What needs to be done ->
The range to reproduce runs from the line containing "End ScaffolderFacts." through the last line of the listing below; give exactly those lines and no others.

Data for analysis ->
(** NaN, or a binary64 number whose sign bit is [s]: what is known of the
    result of a product, a quotient, a rounding or a [Math.max] without
    looking at its digits. *)
Definition sign_or_nan (s : bool) (f : spec_float) : Prop :=
  match f with
  | S754_nan => True
  | S754_zero s' | S754_infinity s' | S754_finite s' _ _ => s' = s
  end.

(** ** The rest of [src/lib/calculations.ts] and its callers *)

(** The object [handleSubmit] of [src/pages/admin/Sales.tsx] builds for each
    entry of the schedule before it calls [createPayments]. *)
Module NewPayment.
Record t (num : Type) : Type := {
  sale_id : string;
  payment_number : Z;
  due_date : string;
  amount_due : num;
  principal : num;
  interest : num;
  paid_amount : option num;
  paid_date : option string;
  stripe_payment_id : option string;
  stripe_checkout_session_id : option string;
  status : string
}.
Arguments Build_t {num}.
Arguments sale_id {num}.
Arguments payment_number {num}.
Arguments due_date {num}.
Arguments amount_due {num}.
Arguments principal {num}.
Arguments interest {num}.
Arguments paid_amount {num}.
Arguments paid_date {num}.
Arguments stripe_payment_id {num}.
Arguments stripe_checkout_session_id {num}.
Arguments status {num}.
End NewPayment.

(** A sale as the buyer pages read it: its [status] and its joined
    [payments], which may be missing. *)
Module Sale.
Record t (num : Type) : Type := {
  status : string;
  down_payment : num;
  payments : option (list (Payment.t num))
}.
Arguments Build_t {num}.
Arguments status {num}.
Arguments down_payment {num}.
Arguments payments {num}.
End Sale.

Section Callers.

Context `{Number}.
Open Scope num_scope.

(** [calculateDiscountPrice] of [calculations.ts]. *)
Definition calculateDiscountPrice (listPrice discountPercent : num) : num :=
  listPrice * ($1 - discountPercent / $100).

(** [schedule.map((entry) => ({ ... }))] in [handleSubmit]; [format] is
    date-fns' [format(_, 'yyyy-MM-dd')]. *)
Definition newPayments (format : Date -> string) (sale_id : string)
    (schedule : list (AmortizationEntry num)) : list (NewPayment.t num) :=
  map (fun entry =>
         {| NewPayment.sale_id := sale_id;
            NewPayment.payment_number := payment_number entry;
            NewPayment.due_date := format (due_date entry);
            NewPayment.amount_due := amount_due entry;
            NewPayment.principal := principal entry;
            NewPayment.interest := interest entry;
            NewPayment.paid_amount := None;
            NewPayment.paid_date := None;
            NewPayment.stripe_payment_id := None;
            NewPayment.stripe_checkout_session_id := None;
            NewPayment.status := "pending" |})
      schedule.

(** The fields of a stored payment that [calculatePayoffAmount] and the
    totals of the pages read. *)
Definition stored (p : NewPayment.t num) : Payment.t num :=
  {| Payment.status := NewPayment.status p;
     Payment.principal := NewPayment.principal p;
     Payment.paid_amount := NewPayment.paid_amount p |}.

(** [x || 0] for a nullable number [x]: [null], [0], [-0] and NaN give
    [0]. *)
Definition or_zero (x : option num) : num :=
  match x with
  | Some v => if (v =? $0) || negb (v =? v) then $0 else v
  | None => $0
  end.

(** [sale.payments || []]. *)
Definition payments_or_empty (s : Sale.t num) : list (Payment.t num) :=
  match Sale.payments s with
  | Some ps => ps
  | None => []
  end.

(** [totalPaid] of [src/pages/admin/SaleDetail.tsx]. *)
Definition totalPaid (payments : list (Payment.t num)) : num :=
  let paidPayments :=
    filter (fun p => String.eqb (Payment.status p) "paid") payments in
  fold_left (fun sum p => sum + or_zero (Payment.paid_amount p)) paidPayments $0.

(** [totalPaid] of [src/pages/buyer/PaymentSchedule.tsx], which adds the
    down payment of the sale. *)
Definition totalPaidWithDownPayment (sale : Sale.t num) : num :=
  let payments := payments_or_empty sale in
  let paidPayments :=
    filter (fun p => String.eqb (Payment.status p) "paid") payments in
  fold_left (fun sum p => sum + or_zero (Payment.paid_amount p)) paidPayments $0
  + Sale.down_payment sale.

(** [totalOwed] of [src/pages/buyer/BuyerDashboard.tsx]. *)
Definition totalOwed (sales : list (Sale.t num)) : num :=
  let activeSales :=
    filter (fun s => String.eqb (Sale.status s) "active") sales in
  fold_left
    (fun sum s =>
       let payoff := calculatePayoffAmount (payments_or_empty s) in
       sum + payoff)
    activeSales $0.

(** [nextDue] of [src/pages/buyer/BuyerDashboard.tsx]. *)
Definition nextDue (payments : list (Payment.t num)) : option (Payment.t num) :=
  find (fun p => String.eqb (Payment.status p) "pending"
                 || String.eqb (Payment.status p) "late")
    payments.

End Callers.

(** * Properties that hold for every arithmetic *)

Section EngineFacts.

Context `{Number}.
Open Scope num_scope.

(** The loop, one turn unrolled. *)
Lemma schedule_loop_S annualRate monthlyPayment monthlyRate months startDate fuel i balance :
  schedule_loop annualRate monthlyPayment monthlyRate months startDate (S fuel) i balance
  = fst (schedule_step annualRate monthlyPayment monthlyRate months startDate i balance)
    :: schedule_loop annualRate monthlyPayment monthlyRate months startDate fuel (i + 1)
         (snd (schedule_step annualRate monthlyPayment monthlyRate months startDate
                 i balance)).
Proof. reflexivity. Qed.

Lemma schedule_loop_length annualRate monthlyPayment monthlyRate months startDate fuel :
  forall i balance,
    List.length (schedule_loop annualRate monthlyPayment monthlyRate months startDate
                   fuel i balance) = fuel.
Proof.
  induction fuel as [|fuel IH]; intros i b; [reflexivity|].
  rewrite schedule_loop_S. cbn [List.length]. now rewrite IH.
Qed.

Lemma generateAmortizationSchedule_length financeAmount annualRate months startDate :
  List.length (generateAmortizationSchedule financeAmount annualRate months startDate)
  = Z.to_nat months.
Proof. unfold generateAmortizationSchedule. apply schedule_loop_length. Qed.

Lemma generateAmortizationSchedule_nil_iff financeAmount annualRate months startDate :
  generateAmortizationSchedule financeAmount annualRate months startDate = []
  <-> (months <= 0)%Z.
Proof.
  pose proof (generateAmortizationSchedule_length
                financeAmount annualRate months startDate) as Hlen.
  split.
  - intros E. rewrite E in Hlen. simpl in Hlen. lia.
  - intros Hm. apply length_zero_iff_nil. rewrite Hlen. lia.
Qed.

(** Entry [k] (counting from 0) is the one pushed by turn [i + k], run on
    the balance carried that far. *)
Lemma schedule_loop_nth annualRate monthlyPayment monthlyRate months startDate fuel :
  forall i balance k,
    (k < fuel)%nat ->
    nth_error (schedule_loop annualRate monthlyPayment monthlyRate months startDate
                 fuel i balance) k
    = Some (fst (schedule_step annualRate monthlyPayment monthlyRate months startDate
                   (i + Z.of_nat k)
                   (carried_balance annualRate monthlyPayment monthlyRate months
                      startDate i k balance))).
Proof.
  induction fuel as [|fuel IH]; intros i b k Hk; [lia|].
  rewrite schedule_loop_S.
  destruct k as [|k]; cbn [nth_error carried_balance].
  - now rewrite Z.add_0_r.
  - rewrite IH by lia. do 3 f_equal. lia.
Qed.

Lemma generateAmortizationSchedule_nth financeAmount annualRate months startDate k e :
  nth_error (generateAmortizationSchedule financeAmount annualRate months startDate) k
  = Some e ->
  let monthlyPayment := calculateMonthlyPayment financeAmount annualRate $months in
  let monthlyRate := annualRate / $100 / $12 in
  (Z.of_nat k < months)%Z /\
  e = fst (schedule_step annualRate monthlyPayment monthlyRate months startDate
             (Z.of_nat k + 1)
             (carried_balance annualRate monthlyPayment monthlyRate months startDate
                1 k financeAmount)).
Proof.
  intros Hk M r.
  assert (Hlt : (k < Z.to_nat months)%nat).
  { rewrite <- (generateAmortizationSchedule_length financeAmount annualRate months startDate).
    apply nth_error_Some. now rewrite Hk. }
  split; [lia|].
  unfold generateAmortizationSchedule in Hk.
  rewrite schedule_loop_nth in Hk by exact Hlt.
  apply (f_equal (fun o => match o with Some x => x | None => e end)) in Hk.
  cbv beta iota in Hk. rewrite <- Hk. fold M r.
  now replace (1 + Z.of_nat k)%Z with (Z.of_nat k + 1)%Z by lia.
Qed.

(** The last turn of the loop stores the literal [0] as balance. *)
Lemma last_entry_balance financeAmount annualRate months startDate :
  (1 <= months)%Z ->
  exists e,
    nth_error (generateAmortizationSchedule financeAmount annualRate months startDate)
      (Z.to_nat months - 1) = Some e
    /\ balance e = $0.
Proof.
  intros Hm.
  destruct (nth_error
              (generateAmortizationSchedule financeAmount annualRate months startDate)
              (Z.to_nat months - 1)) as [e|] eqn:He.
  - exists e. split; [reflexivity|].
    apply generateAmortizationSchedule_nth in He. destruct He as [_ ->].
    unfold schedule_step. cbn [fst balance].
    replace (Z.of_nat (Z.to_nat months - 1) + 1)%Z with months by lia.
    now rewrite Z.eqb_refl.
  - apply nth_error_None in He.
    rewrite generateAmortizationSchedule_length in He. lia.
Qed.

(** [calculateMonthlyPayment], branch by branch. *)
Lemma calculateMonthlyPayment_guard principal annualRate months :
  (principal <=? $0) = true \/ (months <=? $0) = true ->
  calculateMonthlyPayment principal annualRate months = $0.
Proof.
  unfold calculateMonthlyPayment. intros [-> | ->]; [reflexivity|].
  now rewrite orb_true_r.
Qed.

Lemma calculateMonthlyPayment_zero_rate principal annualRate months :
  (principal <=? $0) = false -> (months <=? $0) = false ->
  (annualRate =? $0) = true ->
  calculateMonthlyPayment principal annualRate months = principal / months.
Proof. unfold calculateMonthlyPayment. now intros -> -> ->. Qed.

Lemma calculateMonthlyPayment_annuity principal annualRate months :
  (principal <=? $0) = false -> (months <=? $0) = false ->
  (annualRate =? $0) = false ->
  let r := annualRate / $100 / $12 in
  calculateMonthlyPayment principal annualRate months
  = principal * (r * Math_pow ($1 + r) months / (Math_pow ($1 + r) months - $1)).
Proof. unfold calculateMonthlyPayment. now intros -> -> ->. Qed.




End EngineFacts.

(** * Facts about the two arithmetics *)

Module IEEEFacts.

Lemma ltb_leb (x y : float) :
  PrimFloat.ltb x y = true -> PrimFloat.leb x y = true.
Proof.
  rewrite ltb_spec, leb_spec. unfold SFltb, SFleb.
  now destruct (SFcompare (Prim2SF x) (Prim2SF y)) as [[ | | ]|].
Qed.

(** [Math.max(0, x)] is NaN exactly when [x] is, and otherwise not
    below zero. *)
Lemma Math_max_0_floor_binary64 (x : float) :
  PrimFloat.is_nan (IEEE.Math_max 0 x) = false ->
  PrimFloat.leb 0 (IEEE.Math_max 0 x) = true.
Proof.
  unfold IEEE.Math_max.
  change (PrimFloat.is_nan 0) with false.
  change (PrimFloat.is_zero 0) with true.
  change (PrimFloat.get_sign 0) with false.
  cbn [orb andb].
  destruct (PrimFloat.is_nan x).
  - intros Hnan. vm_compute in Hnan. discriminate.
  - intros _. destruct (PrimFloat.is_zero x); [reflexivity|].
    destruct (PrimFloat.ltb 0 x) eqn:Hlt; [now apply ltb_leb|reflexivity].
Qed.

(** *** Signs

    The sign of a result is read off the specification of the operation,
    whatever the rounding does. *)

Lemma binary_round_aux_sign (s : bool) (m e : Z) (l : location) :
  sign_or_nan s (binary_round_aux prec emax s m e l).
Proof.
  unfold binary_round_aux.
  destruct (shr_fexp prec emax m e l) as [mrs' e'].
  destruct (shr_fexp prec emax _ e' loc_Exact) as [mrs'' e''].
  destruct (shr_m mrs''); [reflexivity| |exact I].
  destruct (e'' <=? emax - prec)%Z; reflexivity.
Qed.

Lemma binary_round_sign (s : bool) (m : positive) (e : Z) :
  sign_or_nan s (binary_round prec emax s m e).
Proof.
  unfold binary_round. destruct (shl_align m e _) as [mz ez].
  apply binary_round_aux_sign.
Qed.

Lemma binary_normalize_sign (z e : Z) :
  (0 <= z)%Z -> sign_or_nan false (binary_normalize prec emax z e false).
Proof.
  intros Hz. destruct z as [|p|p]; cbn [binary_normalize];
    [reflexivity|apply binary_round_sign|lia].
Qed.

Lemma SFmul_sign (sx sy : bool) (x y : spec_float) :
  sign_or_nan sx x -> sign_or_nan sy y ->
  sign_or_nan (xorb sx sy) (SFmul prec emax x y).
Proof.
  destruct x as [s1|s1| |s1 m1 e1], y as [s2|s2| |s2 m2 e2];
    cbn [sign_or_nan SFmul]; intros; subst; try reflexivity; try exact I.
  apply binary_round_aux_sign.
Qed.

Lemma SFdiv_sign (sx sy : bool) (x y : spec_float) :
  sign_or_nan sx x -> sign_or_nan sy y ->
  sign_or_nan (xorb sx sy) (SFdiv prec emax x y).
Proof.
  destruct x as [s1|s1| |s1 m1 e1], y as [s2|s2| |s2 m2 e2];
    cbn [sign_or_nan SFdiv]; intros; subst; try reflexivity; try exact I.
  destruct (SFdiv_core_binary prec emax (Z.pos m1) e1 (Z.pos m2) e2) as [[mz ez] lz].
  apply binary_round_aux_sign.
Qed.

Lemma SFldexp_sign (s : bool) (x : spec_float) (e : Z) :
  sign_or_nan s x -> sign_or_nan s (SFldexp prec emax x e).
Proof.
  destruct x as [s1|s1| |s1 m1 e1]; cbn [sign_or_nan SFldexp]; intros; subst;
    try reflexivity; try exact I.
  apply binary_round_sign.
Qed.
(** Under the limit, the token-budget block appends nothing. *)
Lemma token_budget_under total limit :
  (0 ≤ total)%Z → (total ≤ limit)%Z → token_budget total limit = [].
Proof.
  intros H0 Hlt. unfold token_budget.
  destruct (limit <? total)%Z eqn:E1; [apply Z.ltb_lt in E1; lia |].
  destruct (limit * 2 <? total)%Z eqn:E2; [apply Z.ltb_lt in E2; lia |].
  reflexivity.
Qed.

Ltac off :=
  cbv zeta;
  repeat match goal with
         | |- Forall _ [] => constructor
         | |- Forall _ (_ :: _) => constructor
         | |- Forall _ (_ ++ _) => apply Forall_app; split
         | |- Forall _ (if ?b then _ else _) => destruct b
         | |- off_budget _ => unfold off_budget; simpl; discriminate
         end.

Lemma missing_sections_off importance p verb cs :
  Forall off_budget (missing_sections importance p verb cs).
Proof.
  unfold missing_sections.
  induction (List.filter _ cs) as [| c l IH]; [constructor |].
  rewrite fmap_cons. constructor; [off | exact IH].
Qed.

Lemma redundancy_recs_off reds : Forall off_budget (redundancy_recs reds).
Proof. unfold redundancy_recs. off. Qed.

Lemma structure_recs_off text sections : Forall off_budget (structure_recs text sections).
Proof. unfold structure_recs. off. Qed.

Lemma format_recs_off text : Forall off_budget (format_recs text).
Proof. unfold format_recs. off. Qed.

Lemma hierarchical_off (l : list string) :
  Forall off_budget (rec "medium" "hierarchical_loading" <$> l).
Proof.
  induction l as [| s l IH]; [constructor |].
  rewrite fmap_cons. constructor; [off | exact IH].
Qed.

(** With the token budget respected, no recommendation is about it. *)
Lemma recommendations_off text sections completeness reds hierarchical limit :
  (estimate_tokens text ≤ limit)%Z →
  Forall off_budget
    (generate_recommendations text sections completeness reds hierarchical limit).
Proof.
  intros H. unfold generate_recommendations. cbv zeta.
  rewrite (token_budget_under _ _ (estimate_tokens_nonneg text) H).
  apply Forall_app; split; [apply missing_sections_off |].
  apply Forall_app; split; [apply missing_sections_off |].
  apply Forall_app; split; [constructor |].
  apply Forall_app; split; [apply redundancy_recs_off |].
  apply Forall_app; split; [apply structure_recs_off |].
  apply Forall_app; split; [apply format_recs_off | apply hierarchical_off].
Qed.

End OptimizerFacts.

(* ===================================================================== *)
(** * The scaffolder                                                      *)
(* ===================================================================== *)

Section TreeFacts.
Context {C : Type}.
Implicit Types (es : gmap string (Fs.node C)) (n : Fs.node C).

Lemma mkdir_p_here es : Fs.mkdir_p [] (Fs.Dir es) = Ok (Fs.Dir es).
Proof. reflexivity. Qed.

Lemma mkdir_p_new x p es :
  es !! x = None →
  Fs.mkdir_p (x :: p) (Fs.Dir es)
  = (n' ← Fs.mkdir_p p (Fs.Dir ∅); Ok (Fs.Dir (<[x := n']> es))).
Proof. intros H. simpl. rewrite H. reflexivity. Qed.

Lemma mkdir_p_in x p es n :
  es !! x = Some n →
  Fs.mkdir_p (x :: p) (Fs.Dir es)
  = (n' ← Fs.mkdir_p p n; Ok (Fs.Dir (<[x := n']> es))).
Proof. intros H. simpl. rewrite H. reflexivity. Qed.

Lemma write_text_new x (c : C) es :
  es !! x = None →
  Fs.write_text [x] c (Fs.Dir es) = Ok (Fs.Dir (<[x := Fs.File c]> es)).
Proof. intros H. simpl. rewrite H. reflexivity. Qed.

Lemma write_text_in x p (c : C) es n :
  es !! x = Some n →
  Fs.write_text (x :: p) c (Fs.Dir es)
  = (n' ← Fs.write_text p c n; Ok (Fs.Dir (<[x := n']> es))).
Proof. intros H. simpl. rewrite H. reflexivity. Qed.

Lemma update_file_here (f : C → C) (c : C) :
  Fs.update_file [] f (Fs.File c) = Ok (Fs.File (f c)).
Proof. reflexivity. Qed.

Lemma update_file_in x p (f : C → C) es n :
  es !! x = Some n →
  Fs.update_file (x :: p) f (Fs.Dir es)
  = (n' ← Fs.update_file p f n; Ok (Fs.Dir (<[x := n']> es))).
Proof. intros H. simpl. rewrite H. reflexivity. Qed.

End TreeFacts.

Section ScaffolderFacts.
Import Scaffolder.

Ltac look :=
  repeat first [ rewrite lookup_insert_eq
               | rewrite lookup_insert_ne by discriminate
               | rewrite lookup_empty ];
  reflexivity.

Ltac run :=
  repeat first
    [ rewrite mkdir_p_here
    | rewrite update_file_here
    | erewrite mkdir_p_in by look
    | rewrite mkdir_p_new by look
    | erewrite write_text_in by look
    | rewrite write_text_new by look
    | erewrite update_file_in by look
    | rewrite insert_insert_eq
    | progress cbn [mbind result_bind foldl] ].

(** The whole effect of [create_skill_directory] on an output directory:
    when [skill_name] is free it becomes the scaffold, otherwise nothing
    changes and the failure is returned. *)
Lemma create_skill_directory_spec name domain desc version lic cat today
    (es : gmap string (Fs.node file)) :
  create_skill_directory name domain desc version lic cat today (Fs.Dir es)
  = match es !! name with
    | Some _ =>
        Ok (Failed ("Directory already exists: " +:+ name) [name], Fs.Dir es)
    | None =>
        Ok (Created [name] name domain version
              [[name; "scripts"]; [name; "references"]; [name; "assets"]]
              [[name; "SKILL.md"]; [name; "scripts"; script_name name];
               [name; "references"; "guide.md"]; [name; "assets"; ".gitkeep"]],
            Fs.Dir (<[name := scaffold name domain desc version lic
                                (if Py.truthy cat then cat else domain) today]> es))
    end.
Proof.
  unfold create_skill_directory, Fs.exists_. cbn [Fs.lookup app].
  destruct (es !! name) as [n |] eqn:E.
  - rewrite bool_decide_eq_true_2 by (eexists; reflexivity). reflexivity.
  - rewrite bool_decide_eq_false_2 by (intros [x Hx]; discriminate).
    cbn [foldl mbind result_bind]. rewrite (mkdir_p_new name) by exact E.
    run. reflexivity.
Qed.

End ScaffolderFacts.

(* ===================================================================== *)
(** * The installer                                                       *)
(* ===================================================================== *)

Section DictFacts.
Context {V : Type}.
Implicit Types (d : list (string * V)).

Task result ->
End ScaffolderFacts.

(* ===================================================================== *)
(** * The installer                                                       *)
(* ===================================================================== *)

Section DictFacts.
Context {V : Type}.
Implicit Types (d : list (string * V)).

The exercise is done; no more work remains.